Phase 3: Non-Lineage Feedback Case

Tasks:

  1. Implement one non-lineage channel such as reciprocity-weighted or reputation-weighted return.
  2. Add the required agent social state for that mechanism.
  3. Compare its emergence boundary with the retained-equivalent baseline under a shared metric set.
  4. Confirm that cooperation can be sustained through that channel even when pure same-lineage routing is absent or weak.

Exit criterion:

  • at least one non-lineage mechanism sustains cooperation in a way that is clearly distinct from the retained-equivalent case.

Phase 4: Sweep And Comparison Layer

Tasks:

  1. Add parameter sweeps over cost, delay, coupling strength, and locality.
  2. Produce phase diagrams for emergence versus breakdown boundaries.
  3. Add compare_special_cases.py to compare retained-equivalent, kin-local, and delayed-return regimes.
  4. Define one common comparison table used by docs and plots.

Exit criterion:

  • the module can generate a clean cross-case comparison showing which return structures sustain cooperation under which conditions.

Phase 5: Export And Website Integration

Tasks:

  1. Add a frozen website-demo config.
  2. Export sampled replay data and summary metrics for one chosen canonical case.
  3. Add the figure and replay bundle needed for the website page.
  4. Write a repo README that states clearly which theoretical cases are already implemented versus still planned.

Exit criterion:

  • the sibling repo has one canonical demo case that can be documented on the site without claiming more implementation coverage than actually exists.

Suggested Issue List

If this work is tracked as issues in the canonical repo, the first issue set should be:

  1. Scaffold general_feedback_kernel/ and retained-equivalent baseline.
  2. Implement composable kernel terms plus normalization tests.
  3. Add delayed-return buffer and delayed feedback config.
  4. Add one non-lineage return mechanism.
  5. Build comparison sweeps and shared metrics.
  6. Export a website demo and write README/docs.

The first implementation should be disciplined about regression checks.

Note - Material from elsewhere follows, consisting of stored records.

(* ===== verification/JrpcSpec.v ===== *)
(** * What the JSON-RPC protocol guarantees between two processes *)
From S2P Require Import Prelude Hash HashTheory Buffer Json Jrpc JrpcTheory.

#[local] Open Scope Z_scope.

(** ** Messages *)

(** A request is understood as it was made, except for its identifier: whatever
    the method name, the parameters and the identifier, unpacking what
    [make_call_obj] built gives back the method and the parameters, and the identifier
    modulo 2^32.  So a call whose identifier is 2^32 or more is answered under another
    identifier, and one whose identifier is a multiple of 2^32 is taken for a
    notification. *)
Theorem request_roundtrip {json} `{JanssonLaws json} (method : string) (params : option json) (id : Z)
    (Hutf8 : json_utf8 method = true) (Hid : 0 <= id < 2 ^ 63) :
  exists o, make_call_obj method params id = Some o /\
    json_rpc_unpack o = inr (REQUEST method (u32 id) params).
Proof.
  destruct (make_call_obj_fields method params id Hutf8) as (o & Ho & Hf). exists o. split; [done|].
  by apply request_understood.
Qed.

Lemma request_roundtrip_witness :
  exists o, make_call_obj (json := Tree.jtree) "scan" (Some (Tree.JStr "/home")) (2 ^ 32) = Some o /\
    json_rpc_unpack o = inr (REQUEST "scan" 0 (Some (Tree.JStr "/home"))).
Proof. by apply (request_roundtrip "scan" (Some (Tree.JStr "/home")) (2 ^ 32)). Defined.

(** A response is understood as it was made.  A result comes back with its
    identifier, an error with its identifier (null and 0 stand for none), code, message
    and data.  But a method that succeeds without setting a result cannot be answered:
    there is no message to send. *)
Theorem response_roundtrip {json} `{JanssonLaws json} (result : json) (code : Z) (message : string)
    (data : option json) (id : Z)
    (Hutf8 : json_utf8 message = true) (Hid : 0 <= id < 2 ^ 63) (Hcode : - 2 ^ 31 <= code < 2 ^ 31) :
  (exists o, make_result_obj (Some result) id = Some o /\ json_rpc_unpack o = inr (RESULT_RESPONSE id result)) /\
  (exists o, make_error_obj code message data id = Some o /\
     json_rpc_unpack o = inr (ERROR_RESPONSE id code message data)) /\
  make_result_obj None id = (None : option json).
Proof.
  split; [|split].
  - destruct (make_result_obj_fields result id) as (o & Ho & Hf). exists o. split; [done|].
    by apply result_understood.
  - destruct (make_error_obj_fields code message data id Hutf8) as (o & e & Ho & Hf & He). exists o. split; [done|].
    by apply (error_understood code message data id o e).
  - apply make_result_obj_null.
Qed.

Lemma response_roundtrip_witness :
  (exists o, make_result_obj (Some (Tree.JInt 7)) 3 = Some o /\ json_rpc_unpack o = inr (RESULT_RESPONSE 3 (Tree.JInt 7))) /\
  (exists o, make_error_obj JRPC_ERR_METHOD_NOT_FOUND "method was not found" (None : option Tree.jtree) 0 = Some o /\
     json_rpc_unpack o = inr (ERROR_RESPONSE 0 JRPC_ERR_METHOD_NOT_FOUND "method was not found" None)).
Proof.
  split.
  - by apply (response_roundtrip (Tree.JInt 7) 0 "" None 3).
  - by apply (response_roundtrip (Tree.JInt 7) JRPC_ERR_METHOD_NOT_FOUND "method was not found" None 0).
Defined.

(** ** Two processes joined by a stream *)

(** What can be read, and what was written, one text per write. *)
Record pipe := Pipe { inbox : list ascii; outbox : list (list ascii) }.

(** [read] of a stream: at most [size] bytes; 0 at the end. *)
Definition pipe_read (size : Z) (p : pipe) : (Z * list ascii) * pipe :=
  let chunk := take (Z.to_nat size) (inbox p) in
  ((Z.of_nat (length chunk), chunk), {| inbox := drop (Z.to_nat size) (inbox p); outbox := outbox p |}).

Definition pipe_write (text : list ascii) (p : pipe) : Z * pipe :=
  (Z.of_nat (length text), {| inbox := inbox p; outbox := outbox p ++ [text] |}).

Section stream.
Context {json : Type} `{JanssonLaws json}.
#[local] Abbreviation state := (rpc_state pipe).

(** The bytes of a message. *)
Definition text_of (o : json) : list ascii :=
  match json_dump_callback o with Some chunks => concat chunks ++ end_of_message | None => [] end.

(** A message that can be dumped and that one read takes in. *)
Definition fits (o : json) : Prop :=
  json_typeof o = JSON_OBJECT /\ is_Some (json_dump_callback o) /\
  Z.of_nat (length (text_of o)) <= DEFAULT_INPUT_BUFFER_SIZE.

(** The state once [text] has been written, or with other bytes to read. *)
Definition posted (s : state) (text : list ascii) : state :=
  with_world s {| inbox := inbox (rs_world s); outbox := outbox (rs_world s) ++ [text] |}.

Definition with_inbox (s : state) (l : list ascii) : state :=
  with_world s {| inbox := l; outbox := outbox (rs_world s) |}.

(** Sending either writes the text or reports an error. *)
Lemma send_total (s : state) obj :
  cn_write_cb (rs_conn s) = true ->
  connection_send pipe_write s obj =
    Ok (match obj ≫= json_dump_callback with
        | Some chunks => (JRPC_OK, posted s (concat chunks ++ end_of_message))
        | None => (JRPC_ERR_INTERNAL_ERROR, s)
        end).
Proof.
  intros Hw. unfold connection_send. rewrite Hw. cbn [c_assert mbind outcome_bind].
  destruct (obj ≫= json_dump_callback) as [chunks|] eqn:E; [|done].
  assert (total_length chunks < 2 ^ 61) as Hlen
    by (destruct obj as [o|]; [exact (dump_bound o chunks E)|done]).
  rewrite message_bytes_ok by done. cbn [mbind outcome_bind pipe_write].
  by destruct (Z.ltb_spec (Z.of_nat (length (concat chunks ++ end_of_message))) 0); [lia|].
Qed.

Lemma send_object (s : state) o :
  cn_write_cb (rs_conn s) = true -> fits o ->
  connection_send pipe_write s (Some o) = Ok (JRPC_OK, posted s (text_of o)).
Proof.
  intros Hw (_ & [chunks E] & _). rewrite send_total by done. cbn [mbind option_bind].
  unfold text_of. by rewrite E.
Qed.

Lemma load_text o tail : fits o -> json_loadb (text_of o ++ tail) = Some o.
Proof. intros (Hty & [chunks E] & _). unfold text_of. rewrite E, <- app_assoc. by apply load_dump. Qed.

Lemma receive_object (s : state) o rest :
  cn_read_cb (rs_conn s) = true -> fits o -> inbox (rs_world s) = text_of o ++ rest ->
  connection_receive pipe_read s =
    Ok (JRPC_OK, Some o, with_inbox s (drop (Z.to_nat DEFAULT_INPUT_BUFFER_SIZE) (text_of o ++ rest))).
Proof.
  intros Hr Hfits Hin. unfold connection_receive. rewrite Hr. cbn [c_assert mbind outcome_bind].
  unfold pipe_read. rewrite Hin. set (chunk := take _ (text_of o ++ rest)).
  pose proof Hfits as (Hty & [chunks E] & Hlen).
  assert (exists tail, chunk = text_of o ++ tail) as [tail Etail].
  { exists (take (Z.to_nat DEFAULT_INPUT_BUFFER_SIZE - length (text_of o)) rest). unfold chunk.
    rewrite take_app. rewrite (take_ge (text_of o)); [done|lia]. }
  assert (0 < Z.of_nat (length chunk)) as Hpos.
  { rewrite Etail, length_app. unfold text_of. rewrite E, length_app. simpl. lia. }
  replace (Z.of_nat (length chunk) <? 0) with false by lia.
  replace (Z.of_nat (length chunk) =? 0) with false by lia. cbn [mbind].
  rewrite Nat2Z.id, take_app_length, Etail, load_text by done. reflexivity.
Qed.

Lemma drop_fits o : fits o -> drop (Z.to_nat DEFAULT_INPUT_BUFFER_SIZE) (text_of o) = [].
Proof. intros (_ & _ & Hlen). apply drop_ge. lia. Qed.

End stream.

Section process.
Context {json : Type} `{JanssonLaws json}.
#[local] Abbreviation state := (rpc_state pipe).
Variable methods : nat -> option json -> state -> outcome (Z * option json * state).
Variable callbacks : nat -> json -> Z -> state -> outcome state.
Variable handlers : nat -> Z -> Z -> string -> option json -> state -> outcome state.
#[local] Abbreviation process := (jrpc_process pipe_read pipe_write methods callbacks handlers).

Lemma process_object (s : state) o rest :
  cn_read_cb (rs_conn s) = true -> fits o ->
  Z.of_nat (length (text_of o ++ rest)) <= DEFAULT_INPUT_BUFFER_SIZE ->
  process (with_inbox s (text_of o ++ rest)) =
    (let s := with_inbox s [] in
     match json_rpc_unpack o with
     | inl ret =>
         if ret =? JRPC_ERR_INVALID_REQUEST then
           r ← connection_send pipe_write s (make_error_obj ret "invalid request" None 0); Ok (ret, r.2)
         else Ok (ret, s)
     | inr (REQUEST method id params) => connection_process_request pipe_write methods s method id params
     | inr (RESULT_RESPONSE id result) => connection_process_result callbacks s id result
     | inr (ERROR_RESPONSE id code message data) => connection_process_error handlers s id code message data
     end).
Proof.
  intros Hr Hfits Hlen. unfold jrpc_process. rewrite (receive_object _ o rest) by done.
  rewrite drop_ge by lia. reflexivity.
Qed.

Lemma process_text (s : state) o :
  cn_read_cb (rs_conn s) = true -> fits o ->
  process (with_inbox s (text_of o)) = process (with_inbox s (text_of o ++ [])).
Proof. intros. by rewrite app_nil_r. Qed.

End process.

(** Messages that arrive together are lost.  When one read takes in a message and
    more bytes, [jrpc_process] does exactly what it does for the message alone: the
    bytes after it, another message or the beginning of one, are dropped. *)
Theorem coalesced_messages_lost {json} `{JanssonLaws json}
    (methods : nat -> option json -> rpc_state pipe -> outcome (Z * option json * rpc_state pipe))
    (callbacks : nat -> json -> Z -> rpc_state pipe -> outcome (rpc_state pipe))
    (handlers : nat -> Z -> Z -> string -> option json -> rpc_state pipe -> outcome (rpc_state pipe))
    (s : rpc_state pipe) (o : json) (rest : list ascii)
    (Hread : cn_read_cb (rs_conn s) = true) (Hfits : fits o)
    (Hlen : Z.of_nat (length (text_of o ++ rest)) <= DEFAULT_INPUT_BUFFER_SIZE) :
  jrpc_process pipe_read pipe_write methods callbacks handlers (with_inbox s (text_of o ++ rest)) =
  jrpc_process pipe_read pipe_write methods callbacks handlers (with_inbox s (text_of o)).
Proof.
  rewrite process_text by done. rewrite !process_object by (try done; rewrite app_nil_r; apply Hfits). done.
Qed.

(** ** A whole call *)

Section call.
Context {json : Type} `{JanssonLaws json}.
#[local] Abbreviation state := (rpc_state pipe).
Variable methods : nat -> option json -> state -> outcome (Z * option json * state).
Variable callbacks : nat -> json -> Z -> state -> outcome state.
Variable handlers : nat -> Z -> Z -> string -> option json -> state -> outcome state.

(** The request of a call with a callback is written and the callback is pending. *)
Lemma call_sent (client : state) m method params cb user_data :
  conn_ok (rs_conn client) m -> cn_current_id (rs_conn client) + 1 < 2 ^ 32 ->
  cn_write_cb (rs_conn client) = true -> json_utf8 method = true ->
  (forall o, make_call_obj method params (cn_current_id (rs_conn client)) = Some o -> fits o) ->
  exists o c, fits o /\ json_rpc_unpack o = inr (REQUEST method (cn_current_id (rs_conn client)) params) /\
    jrpc_call pipe_write client method params (Some (cb, user_data)) =
      Ok (JRPC_OK, posted (with_conn client c) (text_of o)) /\
    conn_ok c (<[rpc_key (cn_current_id (rs_conn client)) := Some (CallbackEntry cb user_data)]> m) /\
    same_conn (rs_conn client) c.
Proof.
  intros Hok Hb Hw Hutf Hfits. pose proof (conn_next _ _ Hok) as Hnext.
  destruct (register_ok _ m cb user_data Hok Hb) as (c & Ereg & Hok' & _ & Hsame).
  destruct (make_call_obj_fields method params (cn_current_id (rs_conn client)) Hutf) as (o & Eo & Hf).
  exists o, c. split; [by apply Hfits|]. split_and!; try done.
  - rewrite (request_understood method params (cn_current_id (rs_conn client)) o) by (try done; lia).
    by rewrite u32_small by lia.
  - unfold jrpc_call. rewrite Ereg. cbn [mbind outcome_bind fst snd]. rewrite Eo.
    apply send_object; [|by apply Hfits]. destruct Hsame as (_ & _ & Ew & _). simpl. by rewrite Ew.
Qed.

(** A request whose method answers a result. *)
Lemma request_served (server server' : state) o mapper fn method id params result :
  cn_read_cb (rs_conn server) = true -> fits o ->
  json_rpc_unpack o = inr (REQUEST method id params) -> 1 <= id ->
  cn_mapper (rs_conn server) = Some mapper -> jrpc_mapper_find mapper method = Ok (Some fn) ->
  methods fn params (with_inbox server []) = Ok (0, Some result, server') ->
  cn_write_cb (rs_conn server') = true ->
  (forall r, make_result_obj (Some result) id = Some r -> fits r) ->
  exists r, make_result_obj (Some result) id = Some r /\ fits r /\
    jrpc_process pipe_read pipe_write methods callbacks handlers (with_inbox server (text_of o)) =
      Ok (JRPC_OK, posted server' (text_of r)).
Proof.
  intros Hr Hfits Hun Hid Hmap Hfind Hmeth Hw Hres.
  destruct (make_result_obj_fields result id) as (r & Er & _). exists r. split; [done|]. split; [by apply Hres|].
  rewrite process_text, process_object by (try done; rewrite app_nil_r; apply Hfits).
  rewrite Hun. unfold connection_process_request. simpl rs_conn. rewrite Hmap, Hfind. cbn [mbind outcome_bind].
  rewrite Hmeth. cbn [mbind outcome_bind]. change (negb (0 =? 0)) with false. cbn iota.
  replace (id =? 0) with false by lia. cbn [negb]. rewrite Er, send_object by (try done; by apply Hres). done.
Qed.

  • unit tests for kernel boundedness and normalization
  • regression tests for the retained-equivalent baseline under a fixed seed
  • smoke tests for every config in config/
  • metric invariants such as valid probability weights, bounded cooperation trait values, and nonnegative returned-value tallies where appropriate

Suggested Internal API

A disciplined first implementation could expose the following abstractions.

  • ContributionRule: maps cooperation level to produced value
  • CostRule: maps cooperation level to private cost
  • FeedbackKernel: maps sender, recipient, delay, and world state to a return weight
  • SelectionRule: maps scores to persistence or reproductive success
  • MutationRule: perturbs cooperation and optional kernel-sensitivity traits

That keeps the model extensible without hardcoding one mechanism after another.

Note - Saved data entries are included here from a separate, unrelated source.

Lemma enum_roundtrip `{!JanssonLaws json} e z :
  enum_ok e = true -> z ∈ e.*2 ->
  exists field, jrpc_marshall_enum e z = Ok (inr field) /\ json_typeof field = JSON_STRING /\
    jrpc_unmarshall_enum e field = Ok (inr z).
Proof.
  intros Hok Hz. destruct (enum_marshalled e z Hok Hz) as (name & Hin & Ha & Hm).
  exists (json_string name). unfold jrpc_unmarshall_enum. apply utf8_ascii in Ha.
  rewrite string_value_string, (enum_lookup_in e name z) by (unfold enum_ok in Hok; split_ok; done).
  split_and!; [done| |done]. by apply typeof_string.
Qed.

(** ** Objects under construction *)

Definition fresh (names : list string) (obj : json) : Prop :=
  json_typeof obj = JSON_OBJECT /\ forall k, k ∈ names -> json_object_get obj k = None.

Definition extends (names : list string) (obj j : json) : Prop :=
  json_typeof j = JSON_OBJECT /\ forall k, k ∉ names -> json_object_get j k = json_object_get obj k.

Lemma fresh_object `{!JanssonLaws json} names : fresh names json_object.
Proof. split; [apply typeof_object|]. intros k _. apply object_empty. Qed.

Lemma fresh_set `{!JanssonLaws json} names name obj v :
  name ∉ names -> fresh (name :: names) obj -> fresh names (json_object_set_new obj name v).
Proof.
  intros Hn [Ho Hf]. split; [by apply typeof_set_new|]. intros k Hk. rewrite get_set_new by done.
  rewrite decide_False by (by intros ->). apply Hf. by right.
Qed.

Lemma extends_set `{!JanssonLaws json} names name obj v j :
  name ∉ names -> fresh (name :: names) obj -> extends names (json_object_set_new obj name v) j ->
  json_object_get j name = v /\ extends (name :: names) obj j.
Proof.
  intros Hn [Ho Hf] [Hj He]. split; [|split; [done|]].
  - rewrite He, get_set_new, decide_True, Hf by (try done; left). by destruct v.
  - intros k [Hk1 Hk2]%not_elem_of_cons. rewrite He, get_set_new, decide_False by done. done.
Qed.

(** ** Round trips *)

(** Marshalling [v] into [obj] gives an object from which [v] is read back, whatever the
    tags of the other fields; [seen] are the fields already read. *)
Definition roundtrips (seen : list string) (s : struct_def) (tags : string -> option Z) (v : sval s) (obj : json) : Prop :=
  exists j, marshall_fields s tags v obj = Ok (inr j) /\ extends (field_names s) obj j /\
    forall tags', (forall n, n ∈ seen -> tags' n = tags n) ->
      unmarshall_fields s tags' (Some j) = Ok (received (complete s v) v).

Lemma received_pair {A B} (b c : bool) (x : A) (y : B) m k :
  m = Ok (received b x) -> (b = true -> k = Ok (received c y)) ->
  or_fail m (fun x => or_fail k (fun y => Ok (inr (x, y)))) = Ok (received (b && c) (x, y)).
Proof. intros -> Hk. destruct b; [|done]. cbn. rewrite Hk by done. by destruct c. Qed.

Definition struct_roundtrips (s : struct_def) : Prop :=
  forall seen tags v obj, schema_ok seen s = true -> good s tags v -> carries s tags v ->
    fresh (field_names s) obj -> roundtrips seen s tags v obj.

Definition union_roundtrips (u : union_def) : Prop :=
  forall tag v, union_ok u = true -> good_union u tag v ->
    exists j, marshall_union u v tag = Ok (inr j) /\ json_typeof j = JSON_OBJECT /\
      unmarshall_union u (Some j) tag = Ok (received (complete_union u v) v).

Minimal Implementation Milestones

The first version should stay narrow enough to test the abstraction rather than immediately chase every mechanism.

  1. Reproduce Retained Benefit as a kernel special case.
  2. Add one delayed-return case to test time-lagged feedback.
  3. Add one non-lineage case, such as reputation-weighted or reciprocity-weighted return.
  4. Compare emergence and breakdown boundaries across those cases with shared metrics.

Only after that should the module add richer institutional or ecological channels.

Why This Matters

If this module works, it would let the site express a deeper claim than Retained Benefit alone.

Retained Benefit says:

cooperation rises when enough of its return is protected from leakage

The General Feedback Kernel proposal would say:

cooperation rises when the total feedback-weighted return to cooperators or copies of the cooperative rule exceeds the private cost, regardless of whether that return is carried by kinship, spatial structure, reciprocity, reputation, institutions, or delayed ecological coupling

That would make it a stronger candidate for a genuinely general cooperation law.